In order to save as many lives as possible, our hospital partners need our help now. And we need your help.
We recently launched our “O2 Africa” campaign. AMH, through the generosity of Co-founder Mark Gerson and his wife Rabbi Erica Gerson, has already begun investing $360,000 to increase critically-needed oxygen at selected hospitals. We are also appealing for generous donors like you to join them. Our goal is to raise $1 million to support the construction and completion of oxygen plants at four of our mission hospital partners. We estimate these hospitals will provide direct care for 320,000 additional patients and supply oxygen to other facilities so they, in turn, help many more.

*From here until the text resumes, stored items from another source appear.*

(* ===== verification/Fsck.v ===== *)
(** * Fsck: deciding the invariant, and a concrete instance

    [inv_check] decides the representation invariant of [Invariant] by decoding
    every entry of a store; it is used to establish the invariant of concrete
    databases.  [Demo] fixes concrete instances of the interfaces and some
    databases on which the theorems are exercised. *)

From Stdlib Require Import ZArith Lia.
From stdpp Require Import prelude gmap strings.
From S2P Require Import Prelude Bytes OrdMap Sled Message Bincode Keys QueueManager Store Spec.
From S2P Require Import Engine Invariant Refinement Maintenance Retention.

Section Fsck.
Context `{!Bincode}.

Definition stores_b (m : Message) (v : bytes) : bool :=
  wf_message m && match ser_msg m with Ok b => bool_decide (b = v) | Err _ => false end.

Definition below (n i : Z) : bool := (0 <=? i) && (i <? n).

Definition main_entry_b (n : Z) (kv : bytes * bytes) : bool :=
  match dec_main kv with
  | Some (i, m) => bool_decide (kv.1 = encode_key (priority m) i) && stores_b m kv.2 && below n i
  | None => false
  end.

Definition tag_entry_b (n : Z) (kv : bytes * bytes) : bool :=
  match dec_tag kv with
  | Some (i, m) => bool_decide (kv.1 = be_bytes 8 i) && stores_b m kv.2 && below n i
  | None => false
  end.

Definition sched_entry_b (n : Z) (kv : bytes * bytes) : bool :=
  match dec_sched kv with
  | Some (t, (i, m)) => bool_decide (kv.1 = encode_scheduled_key t i) && stores_b m kv.2 &&
      below n i && below i64_lim t && bool_decide (deliver_at m = Some t)
  | None => false
  end.

Fixpoint o_sorted_b (t : tree) : bool :=
  match t with
  | [] => true
  | (k, _) :: t' => forallb (fun kv => bool_decide (lex_lt k kv.1)) t' && o_sorted_b t'
  end.

Definition queue_check (c : store_t) (n : Z) (q : string) : bool :=
  forallb (main_entry_b n) (slot c Main q) && forallb (tag_entry_b n) (slot c Inflight q) &&
  forallb (main_entry_b n) (slot c Dlq q) && forallb (sched_entry_b n) (slot c Scheduled q) &&
  forallb (fun kv => (8 <=? length kv.2)%nat) (slot c Dedup q) &&
  bool_decide (NoDup (main_ids (slot c Main q) ++ tag_ids (slot c Inflight q))).

Definition meta_check (kv : bytes * bytes) : bool :=
  match from_utf8 kv.1 with
  | Some q => bool_decide (kv.1 = str_bytes q) && safe_name q
  | None => false
  end.

Definition inv_check (c : store_t) (n : Z) : bool :=
  forallb (fun tx => o_sorted_b tx.2) (map_to_list c) && (0 <=? n) &&
  forallb meta_check (look c META_QUEUES_TREE) && forallb (queue_check c n) (queue_names c).

Lemma stores_b_spec m v : stores_b m v = true -> stores m v.
Proof.
  unfold stores_b, stores. rewrite andb_true_iff. intros [Hw Hs]. split; [done|].
  destruct (ser_msg m); [|done]. apply bool_decide_eq_true in Hs. by subst.
Qed.

Lemma below_spec n i : below n i = true -> 0 <= i < n.
Proof. unfold below. rewrite andb_true_iff, Z.leb_le, Z.ltb_lt. done. Qed.

Lemma main_entry_b_spec n kv : main_entry_b n kv = true -> main_entry n kv.
Proof.
  unfold main_entry_b. destruct (dec_main kv) as [[i m]|]; [|done].
  rewrite !andb_true_iff. intros [[Hk%bool_decide_eq_true Hs%stores_b_spec] Hi%below_spec].
  by exists i, m.
Qed.

Lemma tag_entry_b_spec n kv : tag_entry_b n kv = true -> tag_entry n kv.
Proof.
  unfold tag_entry_b. destruct (dec_tag kv) as [[i m]|]; [|done].
  rewrite !andb_true_iff. intros [[Hk%bool_decide_eq_true Hs%stores_b_spec] Hi%below_spec].
  by exists i, m.
Qed.

Lemma sched_entry_b_spec n kv : sched_entry_b n kv = true -> sched_entry n kv.
Proof.
  unfold sched_entry_b. destruct (dec_sched kv) as [[t [i m]]|]; [|done]. rewrite !andb_true_iff.
  intros [[[[Hk%bool_decide_eq_true Hs%stores_b_spec] Hi%below_spec] Ht%below_spec] Hat%bool_decide_eq_true].
  by exists t, i, m.
Qed.

Lemma o_sorted_b_spec t : o_sorted_b t = true -> o_sorted t.
Proof.
  induction t as [|[k v] t IH]; cbn; [done|]. rewrite andb_true_iff, forallb_forall.
  intros [Hall Hs]. split; [|auto]. apply Forall_forall. intros kv Hin%list_elem_of_In.
  specialize (Hall kv Hin). by apply bool_decide_eq_true in Hall.
Qed.

Lemma forallb_Forall_impl {A} (f : A -> bool) (P : A -> Prop) l :
  (forall x, f x = true -> P x) -> forallb f l = true -> Forall P l.
Proof. intros Hf. rewrite forallb_forall, Forall_forall. intros Hl x Hx%list_elem_of_In. auto. Qed.

Lemma queue_check_spec c n q : queue_check c n q = true -> QInv c n q.
Proof.
  unfold queue_check. rewrite !andb_true_iff. intros [[[[[Hm Ht] Hd] Hs] Hdd] Hids].
  split; try (eapply forallb_Forall_impl; [|eassumption]; cbn beta);
    auto using main_entry_b_spec, tag_entry_b_spec, sched_entry_b_spec.
  - intros x. apply Nat.leb_le.
  - by apply bool_decide_eq_true in Hids.
Qed.

Lemma inv_check_spec c n : inv_check c n = true -> Inv c n.
Proof.
  unfold inv_check. rewrite !andb_true_iff, Z.leb_le. intros [[[Hs Hg] Hm] Hq].
  assert (c_sorted c) as Hso.
  { intros t. unfold look. destruct (c !! t) as [x|] eqn:E; cbn; [|done].
    rewrite forallb_forall in Hs. apply o_sorted_b_spec. apply (Hs (t, x)).
    apply list_elem_of_In. by apply elem_of_map_to_list. }
  assert (Forall (fun kv => exists q, kv.1 = str_bytes q /\ safe_name q = true)
            (look c META_QUEUES_TREE)) as Hmeta.
  { eapply forallb_Forall_impl; [|exact Hm]. intros kv. unfold meta_check.
    destruct (from_utf8 kv.1) as [q|]; [|done]. rewrite andb_true_iff.
    intros [->%bool_decide_eq_true ?]. eauto. }
  split; auto. intros q Hd. apply queue_check_spec. rewrite forallb_forall in Hq. apply Hq.
  apply list_elem_of_In. unfold declared in Hd. apply bool_decide_eq_true in Hd as [v Hv].
  apply o_get_Some_elem in Hv. unfold queue_names. rewrite list_elem_of_omap.
  exists (str_bytes q, v). split; [done|]. rewrite Forall_forall in Hmeta.
  destruct (Hmeta _ Hv) as (q' & Hq' & Hs'). cbn in *. apply str_bytes_inj in Hq' as <-.
  apply from_utf8_str. apply safe_name_spec in Hs'. tauto.
Qed.

(** Deciding that every timestamp of a tree is within the range retention handles. *)
Definition sane_time_check (t : tree) : bool :=
  forallb (fun kv => match de_msg kv.2 with
                     | Ok m => (- (i64_lim / 4) <=? timestamp m) && (timestamp m <? i64_lim)
                     | Err _ => true
                     end) t.

Lemma sane_time_check_spec t : sane_time_check t = true -> Forall sane_time t.
Proof.
  apply forallb_Forall_impl. intros kv Hkv m Hm. rewrite Hm in Hkv.
  apply andb_true_iff in Hkv as [Ha%Z.leb_le Hb%Z.ltb_lt]. done.
Qed.
End Fsck.

(** ** A concrete instance *)

Module Demo.
Export Mem Ref.

(** A clock that advances one millisecond per reading. *)
#[export] Instance DemoEnv : Environment :=
  {| clock_read n := Some (1700000000000 + Z.of_nat (n mod 1000)); uuid_v4 n := Z.of_nat (n mod 1000) |}.
#[export] Instance DemoEnvLaws : EnvironmentLaws.
Proof.
  split; intros n; pose proof (Nat.mod_upper_bound n 1000) as Hn.
  - eexists. split; [reflexivity|]. change (i64_lim / 4) with 2305843009213693952. lia.
  - cbn. lia.
Qed.

(** A checked build. *)
#[export] Instance DemoProfile : BuildProfile := {| overflow_checks := true |}.

Definition world_of (v : View) (max : option Z) : World := mkWorld (mkQM (v : db_t) 0 max) (mkEnv 0 0).

Definition exec {A} (m : QM A) (w : World) : World := (m w).2.

Lemma exec_run {A} (m : QM A) w o : (m w).1 = o -> m w = (o, exec m w).
Proof. intros <-. apply surjective_pairing. Qed.

Definition msg (uuid prio : Z) : Message := mkMessage uuid [uuid] ∅ 1700000000000 0 prio None None.
Definition at_msg (uuid t : Z) : Message := with_deliver_at t (msg uuid 0).
Definition keyed (uuid : Z) (k : string) : Message := with_dedup_key k (msg uuid 0).

(** Two queues, one with limits; three ready messages, one in flight, two scheduled. *)
Definition limits : RetentionPolicy := RetentionPolicy_new (Some 3600) (Some 1) (Some 2) (Some 60).
Definition w_empty : World := world_of Mem.empty (Some 10000).
Definition w_declared : World :=
  exec (declare_queue "plain" ;;; declare_queue_with_retention "orders" limits) w_empty.
Definition w_busy : World :=
  exec (publish "orders" (msg 1 3) ;;; publish "orders" (msg 2 9) ;;; publish "orders" (msg 3 3) ;;;
        publish "orders" (keyed 4 "k") ;;; publish "orders" (at_msg 5 1700000000005) ;;;
        publish "orders" (at_msg 6 1800000000000) ;;; publish "plain" (msg 7 0) ;;;
        consume "orders") w_declared.

Lemma w_declared_inv : Inv (store w_declared) (idgen w_declared).
Proof. apply inv_check_spec. vm_compute. reflexivity. Qed.
Lemma w_busy_inv : Inv (store w_busy) (idgen w_busy).
Proof. apply inv_check_spec. vm_compute. reflexivity. Qed.
End Demo.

Dr. Marty Makary, Professor of Surgery and Director of the Johns Hopkins Pancreatic Islet Transplant Center and NYT best-selling author recently shared, “Oxygen…is, by far, the most important single resource a hospital can offer its patients — and the single most needed life-saving therapy for hospitals.” He also commended AMH’s oxygen campaign, noting that, “…hundreds of thousands of African patients — from mothers in delivery to children with pneumonia and adults with COVID — will gain access to this life-saving medical necessity, and be able to live where they otherwise would not.”
You can help save the lives of the most vulnerable.
As Dr. Fielder observed, “Right now, there is a lot of talk about how COVID is exposing gaps in Africa’s health systems. Afterwards, will the same interest exist? Will the political will and resources be found to tackle the hard, chronic problems? If the West African Ebola epidemic is any guide, it’s doubtful.”
What Jon and I do know is that AMH will be here, doing its part. We will remain committed to responses that extend beyond the “current crisis,” to create health systems and structures that last and help to prepare for the next.
We envision an Africa where kids are able to get their brain tumors removed, the severely premature baby survives, COVID and pneumonia patients fully recover, the lame walk, and the blind see. We hope that you catch that same vision.